不一樣的逆轉(zhuǎn)錄 ———— 熱啟動(dòng)與耐高溫
研究表明雙鏈核酸的結(jié)構(gòu)穩(wěn)定性依次為RNA:RNA> RNA:DNA>DNA:DNA (Biochemistry, Vol. 34, No. 34, 1995),對(duì)于普通單鏈RNA的逆轉(zhuǎn)錄,引物正常與RNA靶標(biāo)退火,通過常規(guī)逆轉(zhuǎn)錄酶即可完成cDNA的合成,但是具有雙鏈或二級(jí)結(jié)構(gòu)的RNA其特殊的穩(wěn)定性則阻礙了DNA引物與靶標(biāo)的結(jié)合,導(dǎo)致逆轉(zhuǎn)錄效率降低。
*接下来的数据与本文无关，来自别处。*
(** A page table may become free. *)
Definition grows s s' : Prop :=
  (forall p, p ∈ free_page_queue s -> p ∈ free_page_queue s') /\ (forall p, p ∈ free_page_queue s' -> p ∈ free_page_queue s \/ ~ is_data s p) /\
  (length (free_page_queue s) <= length (free_page_queue s'))%nat.
Lemma drop_quiet s d i t : ~ is_data s t -> quiet s (drop_table s d i t).
Proof.
  intros Ht. split; try done; intros p Hpm Hpf Hd.
  - assert (p <> t) by congruence. rw /drop_table /set_page /=. reads. split_and!; try done. set_solver.
  - assert (p <> t) by (intros ->; apply Hpf; rw /drop_table /=; set_solver). split; [rw /drop_table /= in Hpf; set_solver|].
    destruct Hd as [dd Hd]. exists dd. rw -Hd /drop_table /set_page /=. by reads.
Qed.
Lemma pmap_remove_spec L s a v pa fl :
  pmap_ok L s -> L a -> 0 < v < 2 ^ 19 -> pv s a v = Some (pa, fl) ->
  wp (pmap_remove a (v * 4096)) (fun r s' => r = RVal 0 /\ pmap_ok L s' /\ quiet s s' /\ remapped L s s' a v None /\ grows s s' /\ (tight L s -> tight L s')) s.
Proof using All.
  intros Hok Ha Hv He. destruct (user_page v ltac:(lia)) as (Epde & Epte & Hi & Hj).
  rw /pmap_remove (proj2 (Z.eqb_neq _ 0)); [lia|]. destruct (word_of L s a v Hok Ha ltac:(lia)) as (d & Hd & Ew).
  apply wp_bind, (wp_l1_of _ d); [done|]. apply wp_bind, wp_gets. rw Ew.
  destruct (table_of L s a v Hok Ha ltac:(lia)) as [[_ ?]|(t & p0 & v0 & Hinv & Ht & Hm & Ept & Hc & Hpv)]; [congruence|].
  rw /l1_inv in Hinv. rw Hinv Ept. apply wp_bind, (wp_get_table t p0 v0); [done..|]. rw {1}Epte. cbn [fst snd].
  change (Z.land (p0 (v mod 256)) L2_TYPE_MASK =? L2_TYPE_INV) with (l2_inv (p0 (v mod 256))). destruct (l2_inv (p0 (v mod 256))) eqn:Einv; [congruence|].
  assert (ent s t (v mod 256) = Some (pa, fl)) as Hent by (by rw /pv Ht in He).
  pose proof (remove_entry_run L s a v t pa fl p0 v0 Hok Ha ltac:(lia) Ht Hc Hent) as Hrun.
  apply wp_bind. apply wp_bind_inv in Hrun. eapply wp_mono; [exact Hrun|]. intros [] s4 H4%wp_bind_inv.
  apply wp_bind. eapply wp_mono; [exact H4|]. intros [] s3 H3%wp_bind_inv.
  apply wp_bind. eapply wp_mono; [exact H3|]. intros [] s2 H2.
  apply wp_bind. eapply wp_mono; [exact H2|]. intros [] s1 Hrp. clear H2 H3 H4 Hrun.
  destruct (removed_ok L s s1 a v t pa fl p0 v0 Hok Ha ltac:(lia) Ht Hc Hent Hrp) as (Hok1 & Hq1 & Hre & Htab & Hfq).
  destruct (page_addr t Hm) as (_ & _ & _ & Evt & _). rw Evt Epde. apply wp_bind, wp_get_page; [done|].
  assert (~ is_data s t) as Hnd by (intros [dd ?]; congruence).
  destruct (Z.eqb_spec (reference_cnt (page_table s1 t)) 0) as [E0|]; apply wp_bind.
  all: assert (tab s1 a (v / 256) = Some t) as Ht1 by (by rw Htab); destruct (ok_tab _ _ Hok1 _ _ _ Ha Hi Ht1) as [_ (_ & Hf1 & p1 & v1 & Hc1 & Hrc & _)].
  2: { do 2 apply wp_ret. split_and!; try done; [rw /grows Hfq; split_and!; [naive_solver..|lia]|]. intros Htight.
    apply (tight_remapped L s s1 a v None); [done|lia|done|intros b k _ _; left; by apply Htab|]. intros _. destruct (live_pos p1) as (j & Hj' & Hl); [congruence|].
    exists (v / 256 * 256 + j). assert ((v / 256 * 256 + j) / 256 = v / 256 /\ (v / 256 * 256 + j) mod 256 = j) as [E1 E2] by (Z.div_mod_to_equations; lia).
    split_and!; [Z.div_mod_to_equations; lia..|]. rw /pv E1 E2 Ht1 /ent Hc1 Hl. done. }
  assert (forall j, 0 <= j < 256 -> ent s1 t j = None) as Hnone.
  { intros j Hj'. rw /ent Hc1 live_0_inv //. congruence. }
  assert (l1_table s1 a = Some d) as Hd1 by by rw (qu_l1 _ _ Hq1).
  apply wp_bind, wp_modify. rw /pmap_free_pagetable Evt. apply wp_bind, wp_kassert; [by apply bool_decide_true|].
  apply wp_bind, wp_upd_page; [done|]. apply wp_bind, wp_get_page; [done|].
  rw set_page_eq. replace (0 <? _) with false by (symmetry; apply Z.ltb_ge; simpl; lia).
  eapply wp_update; [by apply dl_add_tail_ok|]. apply wp_ret. split; [done|].
  change (setf _ _) with (drop_table s1 d (v / 256) t).
  assert (~ is_data s1 t) as Hnd1 by (intros [dd ?]; congruence).
  assert (remapped L s (drop_table s1 d (v / 256) t) a v None) as Hre'.
  { destruct Hre as [Hre1 Hre2]. split.
    + intros b w Hb Hw. rw -Hre1 // /pv (tab_drop_table L s1 Hok1 a) //. destruct (user_page w Hw) as (_ & _ & _ & Hjw).
      destruct (decide ((b, w / 256) = (a, v / 256))) as [E|].
      * injection E as -> ->. by rw Ht1 Hnone.
      * destruct (tab s1 b (w / 256)) as [t'|]; [|done]. apply ent_same. rw /drop_table /set_page /=. destruct (decide (t' = t)) as [->|]; by reads.
    + intros p Hpm Hpf Hd'. rw -Hre2 // /maps. do 3 f_equal. rw /drop_table /set_page /=. destruct (decide (p = t)) as [->|]; by reads. }
  split_and!; [by apply (drop_table_ok L s1 Hok1 a)|exact (quiet_trans _ _ _ Hq1 (drop_quiet s1 d (v / 256) t Hnd1))|done|..].
  - rw /grows /drop_table /= -Hfq length_app. split_and!; [set_solver| |lia]. intros p [?| ->%list_elem_of_singleton]%elem_of_app; [by left|by right].
  - intros Htight. apply (tight_remapped L s _ a v None); [done|lia|done|..].
    + intros b k Hb Hne. left. by rw (tab_drop_table L s1 Hok1 a) // decide_False // Htab.
    + by rw (tab_drop_table L s1 Hok1 a) // decide_True.
Qed.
因此這給進(jìn)行雙鏈RNA的RT-qPCR檢測(cè)或測(cè)序分析帶來了問題:
For example:
問 題:
➡ 為什么有些RNA靶標(biāo)的RT-qPCR引物設(shè)計(jì)篩選較困難?
➡ 為什么總RNA的cDNA合成存在一定的偏倚性?
為解決這些問題,提高雙鏈RNA和具有二級(jí)結(jié)構(gòu)RNA的檢測(cè)效果,通常有以下三種解決方案:
For example:
方 案:
➡ 采用修飾的引物,提升引物與RNA結(jié)合的穩(wěn)定性
➡ 熱穩(wěn)定的逆轉(zhuǎn)錄酶,高溫打開RNA雙鏈
➡ RNAseH酶靶向水解部分RNA鏈
或者在逆轉(zhuǎn)錄開始之前先加入模板和引物,高溫變性之后進(jìn)行引物退火,再加入逆轉(zhuǎn)錄酶體系。但顯然該方法會(huì)增加操作步驟,使流程更為繁瑣增加人工錯(cuò)誤的風(fēng)險(xiǎn)。同時(shí)也也不能從根本上解決隨機(jī)引物退火時(shí)的偏好性。
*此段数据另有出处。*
(** ** Copying on a write *)
Definition uncow (fl : Z) : Z := Z.ldiff (Z.lor fl PROT_WRITE) MAP_COW.
Lemma cow_copy_ok others L s a v p d fl : mem_ok L s -> L a -> 0 < v < 2 ^ 19 -> pv s a v = None -> phys fl = false -> (2 <= length (free_page_queue s))%nat ->
  (p < max_page)%nat -> p ∉ free_page_queue s -> contents (page_table s p) = Data d ->
  wp (cow_copy others a (v * 4096) (Z.of_nat p * 4096) fl) (fun r s' => r = RVal 0 /\ mem_ok L s' /\ regions s' = regions s /\
    mem_change L s s' a v (Some (Anon (Z.ldiff (uncow fl) MAP_COW) d)) /\ exists pa, pv s' a v = Some (pa, uncow fl)) s.
Proof using All.
  intros Hok Ha Hv Hnone Hph Hfree Hpm Hpf Hpd. destruct (some_free L s Hok) as (q & El & Hqf & Hqm); [by intros E; rw E /= in Hfree; lia|].
  destruct (take_fresh L s q Hok Hqf) as (Hok1 & Hpv1 & Ht1 & Hpt1 & Hpp1 & Hfr1 & Hlen1 & Hrg1).
  apply wp_bind, (wp_alloc_page others q); [done..|]. change (set_page q _ _) with (take_page q s). set s1 := take_page q s in Hok1 Hpv1 Ht1 Hpt1 Hpp1 Hfr1 Hlen1 Hrg1 |- *.
  assert (p <> q) by (intros ->; done). destruct (page_addr q Hqm) as (Eq1 & Eq2 & _ & Eq4 & _). destruct (page_addr p Hpm) as (_ & Ep2 & _ & Ep4 & _).
  apply wp_bind. rw /copy_page Eq1 Ep2 Ep4 Eq2 Eq4. apply wp_bind, wp_get_page; [done|]. apply wp_upd_page; [done|]. set s2 := set_page q _ s1.
  assert (fresh L s s2 q d) as Hfresh.
  { assert (page_table s2 q = mkPage 0 [] (Data d)) as E2 by by rw /s2 set_page_eq Hpt1 // Hpd Hpp1.
    assert (pmap_ok L s2). { apply touch_ok; [done|by eexists; rw Hpp1|exists d; fold s2; by rw E2|done]. }
    assert (forall b w, L b -> 0 <= w < 2 ^ 19 -> pv s2 b w = pv s1 b w) as Hpv2.
    { intros b w Hb Hw. destruct (user_page w Hw) as (_ & _ & Hi & _). rw /pv. change (tab s2 b (w / 256)) with (tab s1 b (w / 256)).
      destruct (tab s1 b _) as [t|] eqn:Et; [|done]. apply set_page_ent. intros ->.
      destruct (ok_tab _ _ Hok1 _ _ _ Hb Hi Et) as [_ (_ & _ & ? & ? & Ec & _)]. by rw Hpp1 in Ec. }
    split_and!; try done.
    - intros b w Hb Hw. by rw Hpv2 // Hpv1.
    - intros Ht b i t Hb Hi Et. destruct (Ht1 Ht b i t Hb Hi Et) as (w & ? & ? & ?). exists w. by rw Hpv2.
    - intros x Hx. by rw /s2 set_page_ne // Hpt1. }
  apply wp_bind. eapply wp_mono; [eapply (fresh_enter others L s s2 q d a v (uncow fl)); try done; by rw /uncow phys_uncow|].
  intros r s3 (-> & Hr0 & Hs). destruct (decide (RVal 0 = RVal 0)) as [_|]; [|done]. apply wp_bind, wp_upd_page; [done|]. apply wp_ret.
  destruct (Hs (fun x => x <| reference_cnt ::= fun n => n + 1 |>)) as (? & ? & ? & ? & ?); [|split_and!; eauto].
  destruct (page_table s3 q) as [rc vl c] eqn:E. simpl in Hr0. by rw Hr0.
Qed.
(** The page keeps its address. *)
Lemma same_page_enter others L s a v p d fl : mem_ok L s -> L a -> 0 < v < 2 ^ 19 -> pv s a v = None -> phys fl = false -> (1 <= length (free_page_queue s))%nat ->
  (p < max_page)%nat -> p ∉ free_page_queue s -> contents (page_table s p) = Data d -> maps s p = 0%nat -> 1 <= reference_cnt (page_table s p) ->
  wp (pmap_enter others a (v * 4096) (Z.of_nat p * 4096) fl) (fun r s' => r = RVal 0 /\ mem_ok L s' /\ regions s' = regions s /\
    mem_change L s s' a v (Some (Anon (Z.ldiff fl MAP_COW) d)) /\ pv s' a v = Some (Z.of_nat p * 4096, fl)) s.
Proof using All.
  intros [Hok Ht Hrefs Hcow] Ha Hv Hnone Hph Hfree Hpm Hpf Hpd Hm0 Hr1. assert (is_data s p) as Hd by by exists d.
  eapply wp_mono; [eapply (pmap_enter_spec others L s a v (Z.of_nat p * 4096) fl); try done|].
  { split_and!; [by rw Z.mod_mul|rw /u32; pose proof af_ram; lia|]. intros _. exists p. done. }
  { intros _ E. rw E in Hfree. simpl in Hfree. lia. }
  intros r s' (-> & Hok' & Hq & Hre & Hsh & Htt & _). pose proof Hre as [Hpv Hmaps]. pose proof Hq as [Hrg _ _ Hqd Hqb].
  assert (pv s' a v = Some (Z.of_nat p * 4096, fl)) as Hpv' by (rw Hpv //; [lia|]; by rw decide_True).
  assert (forall q, (q < max_page)%nat -> q ∉ free_page_queue s -> is_data s q -> maps s' q = if decide (q = p) then 1%nat else maps s q) as Hmm.
  { intros q Hqm Hqf Hqd'. specialize (Hmaps q Hqm Hqf Hqd'). rw Hnone in Hmaps. change (maps_to None q) with 0%nat in Hmaps.
    destruct (decide (q = p)) as [->|]; [rw maps_to_eq // Hph in Hmaps; lia|]. rw maps_to_ne // in Hmaps; [congruence|lia]. }
  split_and!; try done.
  - split; [done|auto|..].
    + intros q Hqm Hqf Hqd' Hpos. destruct (Hqb q Hqm Hqf Hqd') as [Hf0 Hd0]. destruct (Hqd q Hqm Hf0 Hd0) as (_ & _ & ->).
      rw Hmm // in Hpos *. destruct (decide (q = p)) as [->|]; [done|auto].
    + intros b w q fl' Hb Hw Hqm. rw Hpv //. case_decide as E.
      * intros [= Epq <-] _ _. assert (q = p) as -> by lia. by rw Hmm // decide_True.
      * intros Hp' Hph' Hwr. destruct (pv_page L s b w _ fl' Hok Hb Hw Hp') as (_ & _ & Hpg). destruct (Hpg Hph') as (q' & Eq & _ & _ & Hqf & Hqd' & Hpos).
        assert (q' = q) as -> by lia. rw Hmm //. case_decide as E'; [done|]. by apply (Hcow b w q fl').
  - intros b w Hb Hw. rw (remapped_mem L s s' a v (Some (Z.of_nat p * 4096, fl))) //; [lia|]. case_decide; [|done].
    rw /mem Hpv' Hph. destruct (page_addr p Hpm) as (_ & _ & _ & _ & _ & ->). destruct (Hqd p Hpm Hpf Hd) as (_ & -> & _). by rw Hpd.
Qed.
那么,針對(duì)這些問題與不甚完善的解決方案,我們真的束手無策了嗎?答案是:不!并且,讓我們把目光轉(zhuǎn)向不一樣的逆轉(zhuǎn)錄:
修飾引物解決方案示例
如下圖所示,OxyS RNA 存在多處發(fā)卡結(jié)構(gòu),當(dāng)設(shè)計(jì)引物從3‘末端進(jìn)行逆轉(zhuǎn)錄時(shí),根據(jù)電泳條帶,DNA引物無法與靶標(biāo)退火形成雙鏈復(fù)合物,而當(dāng)DNA引物部分堿基替換為L(zhǎng)NA后,由于Tm值的提升,可成功與靶標(biāo)RNA結(jié)合,進(jìn)而完成逆轉(zhuǎn)錄反應(yīng)(Biochemistry 2009, 48, 514–516)。
熱啟動(dòng)高溫逆轉(zhuǎn)錄解決方案示例
自然界中存在多種雙鏈RNA病毒具有人畜致病性,如輪狀病毒是引起6個(gè)月~2歲嬰幼兒嚴(yán)重胃腸炎的主要病原體,占病毒性胃腸炎的80%以上。
在過去的一年我們成功推出了一款具有變革意義的RT-qPCR預(yù)混液,當(dāng)市場(chǎng)目光聚焦在可凍干、樣本直擴(kuò)的同時(shí),我們針對(duì)RT-qPCR中逆轉(zhuǎn)錄酶無法耐受高溫的局限進(jìn)行了革命性的改進(jìn),使得全新的一步法RT-qPCR預(yù)混液逆轉(zhuǎn)錄前可耐受85℃高溫,具有獨(dú)特的熱激活逆轉(zhuǎn)錄功能,且在60℃-80℃之間保持同樣優(yōu)秀的逆轉(zhuǎn)錄活性。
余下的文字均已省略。